Cell type-specific dynamics underlie cellular growth variability in plants

Coordination of growth, patterning and differentiation is required for shaping organs in multicellular organisms. In plants, cell growth is controlled by positional information, yet the behavior of individual cells is often highly heterogeneous. The origin of this variability is still unclear. Using time-lapse imaging, we determined the source and relevance of cellular growth variability in developing organs of Arabidopsis thaliana. We show that growth is more heterogeneous in the leaf blade than in the midrib and petiole, correlating with higher local differences in growth rates between neighboring cells in the blade. This local growth variability coincides with developing stomata.
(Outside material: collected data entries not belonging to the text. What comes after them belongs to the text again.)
(* ===== verification/F64.v ===== *)
(** * F64: the IEEE-754 doubles of the mandate, and how [Display] prints them

    A double is Stdlib's [spec_float] at precision 53 and exponent 1024 (exact, executable, no axioms). Rust's
    [Display] for [f64] prints the SHORTEST decimal that reads back as the same double, in plain notation (never
    with an exponent); among the shortest it prints the one closest to the value. *)

From Stdlib Require Import ZArith Lia String Ascii.
From Stdlib Require Import Floats.SpecFloat.
From S2P Require Import Prelude Text.

Local Open Scope Z_scope.

Definition f64 : Type := spec_float.
Definition f64_ltb (a b : f64) : bool := SFltb a b.
Definition f64_leb (a b : f64) : bool := SFleb a b.
Definition f64_zero : f64 := S754_zero false.
Definition f64_one : f64 := S754_finite false 4503599627370496 (-52).

Definition is_finite (v : f64) : bool :=
  match v with
  | S754_zero _ | S754_finite _ _ _ => true
  | S754_infinity _ | S754_nan => false
  end.

(** [n as f64] of an integer *)
Definition f64_of_int (n : Z) : f64 := binary_normalize 53 1024 n 0 false.

(** The double nearest to [n / d] (round to nearest, ties to even), for writing constants: [f64_of_ratio 1 10] is
    the literal [0.1]. *)
Definition f64_of_ratio (n d : positive) : f64 :=
  SFdiv 53 1024 (binary_normalize 53 1024 (Zpos n) 0 false) (binary_normalize 53 1024 (Zpos d) 0 false).

(** [m * 10^e], rounded once: the reader of decimal text. *)
Definition f64_of_decimal (neg : bool) (m e : Z) : f64 :=
  match m with
  | Zpos p =>
      if 0 <=? e then binary_round 53 1024 neg (p * Z.to_pos (10 ^ e)) 0
      else let '(q, e', loc) := SFdiv_core_binary 53 1024 m 0 (10 ^ (- e)) 0 in binary_round_aux 53 1024 neg q e' loc
  | _ => S754_zero neg
  end.

(** ** Shortest digits

    For the finite value [m * 2^e], every decimal strictly inside the interval between the midpoints to its two
    neighbours reads back as the value; the midpoints themselves do when [m] is even. All bounds are taken as
    integers over the common denominator [den]. *)
Definition interval (m e : Z) : Z * Z * Z * Z :=
  (* (low, value, high, den): low/den < decimal < high/den *)
  let half_below := if (m =? 2 ^ 52) && negb (e =? -1074) then 1 else 2 in
  let lo := 4 * m - half_below in
  let hi := 4 * m + 2 in
  let ex := e - 2 in
  if 0 <=? ex then (lo * 2 ^ ex, 4 * m * 2 ^ ex, hi * 2 ^ ex, 1)
  else (lo, 4 * m, hi, 2 ^ (- ex)).

(** The decimals [q * 10^k] inside the interval, as the range of [q]; [None] when there is none. *)
Definition candidates (m e k : Z) : option (Z * Z * Z) :=
  let '(lo, v, hi, den) := interval m e in
  let incl := Z.even m in
  (* multiply or divide by 10^k *)
  let '(num, dn) := if 0 <=? k then (1, den * 10 ^ k) else (10 ^ (- k), den) in
  let lo' := lo * num in
  let hi' := hi * num in
  let qlo := if incl && (lo' mod dn =? 0) then lo' / dn else lo' / dn + 1 in
  let qhi := if (negb incl) && (hi' mod dn =? 0) then hi' / dn - 1 else hi' / dn in
  if qlo <=? qhi then
    (* the candidate closest to the value, ties up *)
    let near := (2 * (v * num) + dn) / (2 * dn) in
    Some (qlo, Z.max qlo (Z.min near qhi), qhi)
  else None.

(** Try the coarsest power of ten first; 17 significant digits always suffice, so the search ends. *)
Fixpoint shortest_from (fuel : nat) (m e k : Z) : Z * Z :=
  match fuel with
  | O => (0, 0)
  | S f =>
      match candidates m e k with
      | Some (_, q, _) => if 0 <? q then (q, k) else shortest_from f m e (k - 1)
      | None => shortest_from f m e (k - 1)
      end
  end.

(** The search starts two powers of ten above the value (log10 2 is 0.30103) and needs at most 17 digits. *)
Definition shortest (m e : Z) : Z * Z := shortest_from 25 m e ((Z.log2 m + e) * 30103 / 100000 + 2).

(** Plain notation of [q * 10^k]. *)
Definition plain (q k : Z) : string :=
  if 0 <=? k then show_nonneg (q * 10 ^ k)
  else show_nonneg (q / 10 ^ (- k)) +:+ "." +:+ show_padded (q mod 10 ^ (- k)) (- k).

Definition f64_display (v : f64) : string :=
  match v with
  | S754_nan => "NaN"
  | S754_infinity s => if s then "-inf" else "inf"
  | S754_zero s => if s then "-0" else "0"
  | S754_finite s m e =>
      let '(q, k) := shortest (Zpos m) e in
      (if s then "-" else EmptyString) +:+ plain q k
  end.

(** [{v:?}]: at least one fractional digit in [1e-4 <= |v| < 1e16], scientific notation outside. *)
Definition scientific (q k : Z) : string :=
  let ds := show_nonneg q in
  let e := k + slen ds - 1 in
  let rest := sdrop 1 ds in
  stake 1 ds +:+ (if is_empty rest then EmptyString else "." +:+ rest) +:+ "e" +:+ show_int e.

Definition f64_debug (v : f64) : string :=
  match v with
  | S754_zero s => if s then "-0.0" else "0.0"
  | S754_finite s m e =>
      let '(q, k) := shortest (Zpos m) e in
      let lead := k + slen (show_nonneg q) in
      (* value in [10^(lead-1), 10^lead) *)
      (if s then "-" else EmptyString) +:+
      (if (-3 <=? lead) && (lead <=? 16)
       then (if 0 <=? k then plain q k +:+ ".0" else plain q k)
       else scientific q k)
  | _ => f64_display v
  end.

Example debugs : f64_debug <$> [f64_of_ratio 1 10000; f64_of_ratio 99 1000000; f64_of_int (10 ^ 15); f64_of_int (10 ^ 16); f64_one] =
  ["0.0001"; "9.9e-5"; "1000000000000000.0"; "1e16"; "1.0"]%string.
Proof. vm_compute. reflexivity. Qed.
Stomatal lineages follow a specific, time-dependent growth program that is different from that of their surroundings. Quantification of cellular dynamics in the leaves of a mutant lacking stomata, as well as analysis of floral organs, supports the idea that growth variability is mainly driven by stomata differentiation. Thus, the cell-autonomous behavior of specialized cells is the main source of local growth variability in otherwise homogeneously growing tissue. Those growth differences are buffered by the immediate neighbors of stomata and trichomes to achieve robust organ shapes.

Automated summary

Coordination of growth, patterning, and differentiation is essential for shaping organs in multicellular organisms. In plants, cell growth is regulated by positional information, but individual cells often exhibit high heterogeneity. This study used time-lapse imaging to investigate the source and relevance of cellular growth variability during organ development in Arabidopsis thaliana. The findings suggest that growth variability is mainly driven by stomata differentiation, and the cell-autonomous behavior of specialized cells is the primary source of local growth variability.